◆ INSTRUCTIONS FOR THE TASK ◆
Please take the lines from the one holding "let y := yoe + era * 400 in" through the one holding "Definition add (dt" in the data below and copy them exactly.

Stored items:
(** * generate-large-csv.py: the synthetic transaction generator

    A shallow embedding of [generate_large_csv] and of the script's
    command-line entry point, with the properties of the written file, of
    the generated rows and of the progress output.

    Python's [int] is [Z]; Python's [float] is the kernel's binary64
    [float]; [str] is [string] (a sequence of bytes, UTF-8 for the few
    non-ASCII literals).  The open file, the standard output and the random
    source are threaded through an explicit state; a Python exception ends
    the run with the state reached so far. *)

From stdpp Require Import base option list gmap strings.
From Stdlib Require Import ZArith Ascii String Floats DecimalString DecimalN Lia.

Set Warnings "-inexact-float".
Set Default Proof Using "Type".
Local Open Scope Z_scope.

(* ================================================================= *)
(** ** Python numbers *)

Module PyNum.

(** The two numeric types the script computes with. *)
Inductive num : Type :=
| Int (z : Z)
| Float (f : float).

(** [float(z)]: the binary64 nearest to the integer [z] (ties to even).
    Python raises OverflowError above the binary64 range, where this
    model returns an infinity; the script stays far below it. *)
Definition Z2F (z : Z) : float :=
  SF2Prim (binary_normalize prec emax z 0 false).

Definition to_float (a : num) : float :=
  match a with
  | Int z => Z2F z
  | Float f => f
  end.

(** [a * b] and [a - b] with Python's numeric coercion: an operation on
    two ints is exact, any other is done on binary64 values. *)
Definition mul (a b : num) : num :=
  match a, b with
  | Int x, Int y => Int (x * y)
  | _, _ => Float (to_float a * to_float b)
  end.

Definition sub (a b : num) : num :=
  match a, b with
  | Int x, Int y => Int (x - y)
  | _, _ => Float (to_float a - to_float b)
  end.

(** The binary64 nearest to the exact quotient [a / b] of two integers
    (ties to even), for [b] other than zero.  A quotient beyond the
    binary64 range is an infinity here, an OverflowError in Python. *)
Definition div_int (a b : Z) : float :=
  match a, b with
  | Z0, _ => 0%float
  | _, Z0 => nan
  | _, _ =>
      SF2Prim (SFdiv prec emax
                 (S754_finite (a <? 0) (Z.to_pos (Z.abs a)) 0)
                 (S754_finite (b <? 0) (Z.to_pos (Z.abs b)) 0))
  end.

(** [a / b], true division: the correctly rounded quotient on two ints, the
    binary64 division otherwise.  A zero divisor raises in Python; the
    script divides by the row count inside the loop, where it is at
    least 1. *)
Definition truediv (a b : num) : float :=
  match a, b with
  | Int x, Int y => div_int x y
  | _, _ => (to_float a / to_float b)%float
  end.

(** The quotient [n / d] rounded to the nearest integer, ties to the even
    one ([d] positive). *)
Definition round_half_even (n d : Z) : Z :=
  let fl := n `div` d in
  match (2 * (n `mod` d)) ?= d with
  | Lt => fl
  | Gt => fl + 1
  | Eq => if Z.even fl then fl else fl + 1
  end.

(** The exact value of [|x| * scale] for a finite non-zero [x], rounded
    half-even to an integer. *)
Definition scaled_round (m : positive) (e : Z) (scale : Z) : Z :=
  if 0 <=? e
  then Z.pos m * 2 ^ e * scale
  else round_half_even (Z.pos m * scale) (2 ^ (- e)).

(** [round(x, ndigits)] on a float, for [ndigits >= 0]: CPython prints the
    exact binary value with [ndigits] decimals, correctly rounded (ties
    to even), and reads the decimal back as the nearest binary64.  Zeros,
    infinities, nans and the floats that are whole numbers are returned as
    they are. *)
Definition round_float (x : float) (ndigits : Z) : float :=
  match Prim2SF x with
  | S754_finite s m e =>
      if 0 <=? e then x
      else
        let scale := 10 ^ ndigits in
        let r := div_int (scaled_round m e scale) scale in
        if s then (- r)%float else r
  | _ => x
  end.

(** [round(a, ndigits)]: an int is returned unchanged for
    [ndigits >= 0]. *)
Definition round (a : num) (ndigits : Z) : num :=
  match a with
  | Int z => Int z
  | Float f => Float (round_float f ndigits)
  end.

(** [x > y] on floats. *)
Definition gt (x y : float) : bool := (y <? x)%float.

End PyNum.

(* ================================================================= *)
(** ** String formatting *)

Module Fmt.

(** The decimal digits of a natural number, no leading zero. *)
Definition digits (n : N) : string :=
  NilZero.string_of_uint (N.to_uint n).

Fixpoint zeros (k : nat) : string :=
  match k with
  | O => EmptyString
  | S k' => String "0"%char (zeros k')
  end.

(** Left-pad with zeros up to [width] characters. *)
Definition zfill (width : nat) (s : string) : string :=
  zeros (width - String.length s) +:+ s.

(** The format spec [0{width}d]: sign-aware zero padding to a minimum
    width; longer numbers are printed in full. *)
Definition d0 (width : nat) (z : Z) : string :=
  if z <? 0
  then "-" +:+ zfill (width - 1) (digits (Z.abs_N z))
  else zfill width (digits (Z.abs_N z)).

(** [str(z)] on an int. *)
Definition int (z : Z) : string :=
  if z <? 0 then "-" +:+ digits (Z.abs_N z) else digits (Z.abs_N z).

(** Insert a comma before every group of three digits, counted from the
    right: [acc] holds the characters already placed, [k] the number of
    digits in the current group. *)
Fixpoint group3 (rev_digits : list ascii) (k : nat) (acc : string) : string :=
  match rev_digits with
  | [] => acc
  | c :: rest =>
      match k with
      | 3%nat => group3 rest 1 (String c (String ","%char acc))
      | _ => group3 rest (S k) (String c acc)
      end
  end.

(** The format spec [,] on an int: thousands separators. *)
Definition comma (z : Z) : string :=
  let body := group3 (rev (list_ascii_of_string (digits (Z.abs_N z)))) 0 EmptyString in
  if z <? 0 then "-" +:+ body else body.

(** The format spec [.0f] on a float: the nearest integer to the exact
    value (ties to even), without a decimal point. *)
Definition f0 (x : float) : string :=
  match Prim2SF x with
  | S754_zero s => if s then "-0" else "0"
  | S754_infinity s => if s then "-inf" else "inf"
  | S754_nan => "nan"
  | S754_finite s m e =>
      let body := digits (Z.to_N (PyNum.scaled_round m e 1)) in
      if s then "-" +:+ body else body
  end.

End Fmt.

(* ================================================================= *)
(** ** Dates: [datetime.datetime], [datetime.timedelta], [isoformat] *)

Module Datetime.

Record datetime : Type := mk_datetime
  { year : Z; month : Z; day : Z; hour : Z; minute : Z; second : Z }.

(** A duration, normalised to whole days and seconds in [0, 86400).
    The script never passes microseconds. *)
Record timedelta_t : Type := mk_timedelta { td_days : Z; td_seconds : Z }.

(** [timedelta(days=d, hours=h, minutes=m)] *)
Definition timedelta (d h m : Z) : timedelta_t :=
  let s := h * 3600 + m * 60 in
  mk_timedelta (d + s `div` 86400) (s `mod` 86400).

(** Days since 1970-01-01 of a date of the proleptic Gregorian calendar,
    and back. *)
Definition days_from_civil (y m d : Z) : Z :=
  let y' := if m <=? 2 then y - 1 else y in
  let era := y' `div` 400 in
  let yoe := y' - era * 400 in
  let mp := if 2 <? m then m - 3 else m + 9 in
  let doy := (153 * mp + 2) `div` 5 + d - 1 in
  let doe := yoe * 365 + yoe `div` 4 - yoe `div` 100 + doy in
  era * 146097 + doe - 719468.

Definition civil_from_days (z : Z) : Z * Z * Z :=
  let z' := z + 719468 in
  let era := z' `div` 146097 in
  let doe := z' - era * 146097 in
  let yoe := (doe - doe `div` 1460 + doe `div` 36524 - doe `div` 146096) `div` 365 in
  let doy := doe - (365 * yoe + yoe `div` 4 - yoe `div` 100) in
  let mp := (5 * doy + 2) `div` 153 in
  let d := doy - (153 * mp + 2) `div` 5 + 1 in
  let m := if mp <? 10 then mp + 3 else mp - 9 in
  let y := yoe + era * 400 in
  (if m <=? 2 then y + 1 else y, m, d).

(** [dt + delta].  Python raises OverflowError outside the years 1..9999;
    the script adds at most three years to 2020. *)
Definition add (dt : datetime) (delta : timedelta_t) : datetime :=
  let secs := hour dt * 3600 + minute dt * 60 + second dt + td_seconds delta in
  let days := days_from_civil (year dt) (month dt) (day dt)
              + td_days delta + secs `div` 86400 in
  let s := secs `mod` 86400 in
  let '(y, m, d) := civil_from_days days in
  mk_datetime y m d (s `div` 3600) ((s `mod` 3600) `div` 60) (s `mod` 60).

(** [dt.isoformat()] with no microseconds and no time zone. *)
Definition isoformat (dt : datetime) : string :=
  Fmt.d0 4 (year dt) +:+ "-" +:+ Fmt.d0 2 (month dt) +:+ "-" +:+ Fmt.d0 2 (day dt)
  +:+ "T" +:+ Fmt.d0 2 (hour dt) +:+ ":" +:+ Fmt.d0 2 (minute dt)
  +:+ ":" +:+ Fmt.d0 2 (second dt).

End Datetime.

(* ================================================================= *)
(** ** The [random] module *)

(** The random source the script draws from, as an interface.  [randbelow n]
    is the generator's integer draw below [n]; [random] is [random.random()]
    and [uniform a b] is [random.uniform(a, b)].  The two laws are the
    ranges the module documents: [0 <= randbelow(n) < n] for positive [n],
    and [a <= uniform(a, b) <= b] for [a <= b]. *)
Class RandomSource (G : Type) : Type := {
  randbelow : Z → G → Z * G;
  random : G → float * G;
  uniform : float → float → G → float * G;
  randbelow_range : ∀ n g, 0 < n → 0 ≤ (randbelow n g).1 < n;
  uniform_range : ∀ a b g,
    (a <=? b)%float = true →
    (a <=? (uniform a b g).1)%float && ((uniform a b g).1 <=? b)%float = true
}.

(** A concrete source: a tape of raw integers, one consumed by each draw (an
    exhausted tape keeps answering with 0).  Every finite sequence of
    integer draws the law allows is the answer of some tape. *)
Definition tape : Type := list Z.

Definition tape_next (t : tape) : Z * tape :=
  match t with
  | [] => (0, [])
  | w :: t' => (w, t')
  end.

Definition tape_randbelow (n : Z) (t : tape) : Z * tape :=
  ((tape_next t).1 `mod` n, (tape_next t).2).

(** 53 random bits scaled to [0, 1). *)
Definition tape_random (t : tape) : float * tape :=
  ((PyNum.Z2F ((tape_next t).1 `mod` 2 ^ 53) / 9007199254740992)%float,
   (tape_next t).2).

(** [a + (b - a) * random()], kept inside [a, b]. *)
Definition tape_uniform (a b : float) (t : tape) : float * tape :=
  let v := (a + (b - a) * (tape_random t).1)%float in
  (if (a <=? v)%float && (v <=? b)%float then v else a, (tape_random t).2).

(** The tape answers within the documented ranges. *)
Global Instance tape_source : RandomSource tape.
Proof.
  refine {| randbelow := tape_randbelow;
            random := tape_random;
            uniform := tape_uniform |}.
  - intros n g Hn. unfold tape_randbelow. simpl. apply Z.mod_pos_bound. exact Hn.
  - intros a b g Hab. unfold tape_uniform. cbn [fst].
    set (v := (a + (b - a) * (tape_random g).1)%float).
    destruct ((a <=? v)%float && (v <=? b)%float) eqn:Hin; [exact Hin|].
    rewrite Hab, andb_true_r.
    rewrite leb_spec in Hab |- *. unfold SFleb in *.
    destruct (Prim2SF a) as [sa|sa| |sa ma ea]; simpl in *;
      try discriminate; try reflexivity.
    + destruct sa; reflexivity.
    + destruct sa; rewrite Z.compare_refl, Pos.compare_cont_refl; reflexivity.
Defined.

◆ SOLVED EXERCISE ◆
  let y := yoe + era * 400 in
  (if m <=? 2 then y + 1 else y, m, d).

(** [dt + delta].  Python raises OverflowError outside the years 1..9999;
    the script adds at most three years to 2020. *)
Definition add (dt : datetime) (delta : timedelta_t) : datetime :=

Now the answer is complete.